[TASK TO CARRY OUT]
The records that follow should be retyped word for word.

[Stored items]

# # # # #

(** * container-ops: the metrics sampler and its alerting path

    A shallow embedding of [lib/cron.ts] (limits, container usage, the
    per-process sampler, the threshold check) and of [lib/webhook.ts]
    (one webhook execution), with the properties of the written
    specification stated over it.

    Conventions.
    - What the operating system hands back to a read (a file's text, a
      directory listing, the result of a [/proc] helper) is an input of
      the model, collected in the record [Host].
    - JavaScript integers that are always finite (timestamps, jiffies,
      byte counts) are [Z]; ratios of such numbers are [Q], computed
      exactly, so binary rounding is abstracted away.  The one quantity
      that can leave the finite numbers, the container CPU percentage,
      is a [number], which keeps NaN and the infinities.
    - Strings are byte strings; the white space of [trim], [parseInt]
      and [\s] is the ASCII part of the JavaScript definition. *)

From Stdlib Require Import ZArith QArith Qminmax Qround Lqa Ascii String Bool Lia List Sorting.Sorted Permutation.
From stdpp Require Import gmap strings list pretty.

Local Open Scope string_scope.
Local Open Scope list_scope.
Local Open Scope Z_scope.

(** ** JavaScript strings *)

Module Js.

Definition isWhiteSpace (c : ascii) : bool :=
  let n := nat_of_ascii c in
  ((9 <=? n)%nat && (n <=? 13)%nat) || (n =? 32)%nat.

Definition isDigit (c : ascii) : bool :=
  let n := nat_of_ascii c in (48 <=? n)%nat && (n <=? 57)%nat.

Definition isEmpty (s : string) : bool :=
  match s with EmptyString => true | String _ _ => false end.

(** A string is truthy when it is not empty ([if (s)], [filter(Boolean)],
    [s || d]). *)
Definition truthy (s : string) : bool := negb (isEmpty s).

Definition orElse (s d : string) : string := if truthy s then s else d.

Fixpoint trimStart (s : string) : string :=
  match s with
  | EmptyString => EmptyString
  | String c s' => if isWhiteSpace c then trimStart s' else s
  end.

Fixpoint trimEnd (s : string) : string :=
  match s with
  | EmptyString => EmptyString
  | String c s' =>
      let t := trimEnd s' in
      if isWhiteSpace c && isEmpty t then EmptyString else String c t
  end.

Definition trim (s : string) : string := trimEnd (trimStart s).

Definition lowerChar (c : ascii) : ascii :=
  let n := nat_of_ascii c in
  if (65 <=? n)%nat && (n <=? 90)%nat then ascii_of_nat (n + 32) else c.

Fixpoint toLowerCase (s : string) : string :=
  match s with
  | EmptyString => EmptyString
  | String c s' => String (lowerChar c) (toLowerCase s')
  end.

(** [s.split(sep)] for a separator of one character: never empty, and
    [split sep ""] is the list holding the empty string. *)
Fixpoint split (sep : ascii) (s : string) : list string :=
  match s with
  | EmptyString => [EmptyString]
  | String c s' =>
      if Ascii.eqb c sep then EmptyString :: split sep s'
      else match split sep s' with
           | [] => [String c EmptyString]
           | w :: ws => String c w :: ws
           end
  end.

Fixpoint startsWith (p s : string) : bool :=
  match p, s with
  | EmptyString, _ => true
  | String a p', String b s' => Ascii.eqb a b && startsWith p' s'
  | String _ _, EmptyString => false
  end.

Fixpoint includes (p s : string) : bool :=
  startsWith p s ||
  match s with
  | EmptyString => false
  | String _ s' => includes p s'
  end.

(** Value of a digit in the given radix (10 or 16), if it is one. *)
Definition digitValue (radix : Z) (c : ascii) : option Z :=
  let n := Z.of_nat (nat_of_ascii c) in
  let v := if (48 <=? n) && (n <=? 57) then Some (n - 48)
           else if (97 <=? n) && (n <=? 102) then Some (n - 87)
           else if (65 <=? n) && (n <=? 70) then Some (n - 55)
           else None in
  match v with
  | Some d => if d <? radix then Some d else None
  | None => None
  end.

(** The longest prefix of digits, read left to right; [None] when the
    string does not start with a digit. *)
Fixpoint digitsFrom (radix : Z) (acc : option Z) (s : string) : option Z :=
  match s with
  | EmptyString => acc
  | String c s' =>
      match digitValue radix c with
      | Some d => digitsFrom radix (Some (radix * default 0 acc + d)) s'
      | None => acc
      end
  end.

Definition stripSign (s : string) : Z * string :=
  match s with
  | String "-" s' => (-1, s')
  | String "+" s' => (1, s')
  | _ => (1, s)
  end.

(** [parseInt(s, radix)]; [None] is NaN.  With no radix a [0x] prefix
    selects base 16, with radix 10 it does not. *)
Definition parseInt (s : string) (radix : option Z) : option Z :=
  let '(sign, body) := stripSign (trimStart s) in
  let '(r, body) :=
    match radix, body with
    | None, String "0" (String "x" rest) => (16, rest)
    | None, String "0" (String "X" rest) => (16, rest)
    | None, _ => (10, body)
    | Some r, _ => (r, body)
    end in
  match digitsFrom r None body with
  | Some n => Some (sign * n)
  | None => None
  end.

# # # # #

[THE ANSWER]
(** * container-ops: the metrics sampler and its alerting path

    A shallow embedding of [lib/cron.ts] (limits, container usage, the
    per-process sampler, the threshold check) and of [lib/webhook.ts]
    (one webhook execution), with the properties of the written
    specification stated over it.

    Conventions.
    - What the operating system hands back to a read (a file's text, a
      directory listing, the result of a [/proc] helper) is an input of
      the model, collected in the record [Host].
    - JavaScript integers that are always finite (timestamps, jiffies,
      byte counts) are [Z]; ratios of such numbers are [Q], computed
      exactly, so binary rounding is abstracted away.  The one quantity
      that can leave the finite numbers, the container CPU percentage,
      is a [number], which keeps NaN and the infinities.
    - Strings are byte strings; the white space of [trim], [parseInt]
      and [\s] is the ASCII part of the JavaScript definition. *)

From Stdlib Require Import ZArith QArith Qminmax Qround Lqa Ascii String Bool Lia List Sorting.Sorted Permutation.
From stdpp Require Import gmap strings list pretty.

Local Open Scope string_scope.
Local Open Scope list_scope.
Local Open Scope Z_scope.

(** ** JavaScript strings *)

Module Js.

Definition isWhiteSpace (c : ascii) : bool :=
  let n := nat_of_ascii c in
  ((9 <=? n)%nat && (n <=? 13)%nat) || (n =? 32)%nat.

Definition isDigit (c : ascii) : bool :=
  let n := nat_of_ascii c in (48 <=? n)%nat && (n <=? 57)%nat.

Definition isEmpty (s : string) : bool :=
  match s with EmptyString => true | String _ _ => false end.

(** A string is truthy when it is not empty ([if (s)], [filter(Boolean)],
    [s || d]). *)
Definition truthy (s : string) : bool := negb (isEmpty s).

Definition orElse (s d : string) : string := if truthy s then s else d.

Fixpoint trimStart (s : string) : string :=
  match s with
  | EmptyString => EmptyString
  | String c s' => if isWhiteSpace c then trimStart s' else s
  end.

Fixpoint trimEnd (s : string) : string :=
  match s with
  | EmptyString => EmptyString
  | String c s' =>
      let t := trimEnd s' in
      if isWhiteSpace c && isEmpty t then EmptyString else String c t
  end.

Definition trim (s : string) : string := trimEnd (trimStart s).

Definition lowerChar (c : ascii) : ascii :=
  let n := nat_of_ascii c in
  if (65 <=? n)%nat && (n <=? 90)%nat then ascii_of_nat (n + 32) else c.

Fixpoint toLowerCase (s : string) : string :=
  match s with
  | EmptyString => EmptyString
  | String c s' => String (lowerChar c) (toLowerCase s')
  end.

(** [s.split(sep)] for a separator of one character: never empty, and
    [split sep ""] is the list holding the empty string. *)
Fixpoint split (sep : ascii) (s : string) : list string :=
  match s with
  | EmptyString => [EmptyString]
  | String c s' =>
      if Ascii.eqb c sep then EmptyString :: split sep s'
      else match split sep s' with
           | [] => [String c EmptyString]
           | w :: ws => String c w :: ws
           end
  end.

Fixpoint startsWith (p s : string) : bool :=
  match p, s with
  | EmptyString, _ => true
  | String a p', String b s' => Ascii.eqb a b && startsWith p' s'
  | String _ _, EmptyString => false
  end.

Fixpoint includes (p s : string) : bool :=
  startsWith p s ||
  match s with
  | EmptyString => false
  | String _ s' => includes p s'
  end.

(** Value of a digit in the given radix (10 or 16), if it is one. *)
Definition digitValue (radix : Z) (c : ascii) : option Z :=
  let n := Z.of_nat (nat_of_ascii c) in
  let v := if (48 <=? n) && (n <=? 57) then Some (n - 48)
           else if (97 <=? n) && (n <=? 102) then Some (n - 87)
           else if (65 <=? n) && (n <=? 70) then Some (n - 55)
           else None in
  match v with
  | Some d => if d <? radix then Some d else None
  | None => None
  end.

(** The longest prefix of digits, read left to right; [None] when the
    string does not start with a digit. *)
Fixpoint digitsFrom (radix : Z) (acc : option Z) (s : string) : option Z :=
  match s with
  | EmptyString => acc
  | String c s' =>
      match digitValue radix c with
      | Some d => digitsFrom radix (Some (radix * default 0 acc + d)) s'
      | None => acc
      end
  end.

Definition stripSign (s : string) : Z * string :=
  match s with
  | String "-" s' => (-1, s')
  | String "+" s' => (1, s')
  | _ => (1, s)
  end.

(** [parseInt(s, radix)]; [None] is NaN.  With no radix a [0x] prefix
    selects base 16, with radix 10 it does not. *)
Definition parseInt (s : string) (radix : option Z) : option Z :=
  let '(sign, body) := stripSign (trimStart s) in
  let '(r, body) :=
    match radix, body with
    | None, String "0" (String "x" rest) => (16, rest)
    | None, String "0" (String "X" rest) => (16, rest)
    | None, _ => (10, body)
    | Some r, _ => (r, body)
    end in
  match digitsFrom r None body with
  | Some n => Some (sign * n)
  | None => None
  end.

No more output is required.